_Collected data_

◇ ◇ ◇ ◇

Lemma first_conditional_set_wins_witness :
  (contend two_backends 0 "lock" [[1]; [2]; [3]]).1
  = [Some (Ok tt); Some (Err PreconditionFailed); Some (Err PreconditionFailed)].
Proof.
  pose proof (first_conditional_set_wins two_backends 0 "lock" [1] [[2]; [3]]
    held (eq_refl : bucket_view two_backends 0 = Some held) ltac:(vm_compute; reflexivity)) as H.
  destruct (contend two_backends 0 "lock" [[1]; [2]; [3]]) as [rs m']. exact (proj1 H).
Defined.

Lemma prefix_listing_is_complete_witness :
  ∃ rounds keys, follow_text (async_list_keys two_backends 0 (Some "user:")) rounds None = Some keys
    ∧ NoDup keys
    ∧ ∀ k, k ∈ keys ↔ is_Some (held !! k) ∧ starts_with "user:" k = true.
Proof.
  apply (prefix_listing_is_complete two_backends 0 held "user:");
    [vm_compute; reflexivity|vm_compute; discriminate].
Defined.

◇ ◇ ◇ ◇

_Required work_
For this exercise, retype each entry from above exactly as it stands.

_Expected answer_
Lemma first_conditional_set_wins_witness :
  (contend two_backends 0 "lock" [[1]; [2]; [3]]).1
  = [Some (Ok tt); Some (Err PreconditionFailed); Some (Err PreconditionFailed)].
Proof.
  pose proof (first_conditional_set_wins two_backends 0 "lock" [1] [[2]; [3]]
    held (eq_refl : bucket_view two_backends 0 = Some held) ltac:(vm_compute; reflexivity)) as H.
  destruct (contend two_backends 0 "lock" [[1]; [2]; [3]]) as [rs m']. exact (proj1 H).
Defined.

Lemma prefix_listing_is_complete_witness :
  ∃ rounds keys, follow_text (async_list_keys two_backends 0 (Some "user:")) rounds None = Some keys
    ∧ NoDup keys
    ∧ ∀ k, k ∈ keys ↔ is_Some (held !! k) ∧ starts_with "user:" k = true.
Proof.
  apply (prefix_listing_is_complete two_backends 0 held "user:");
    [vm_compute; reflexivity|vm_compute; discriminate].
Defined.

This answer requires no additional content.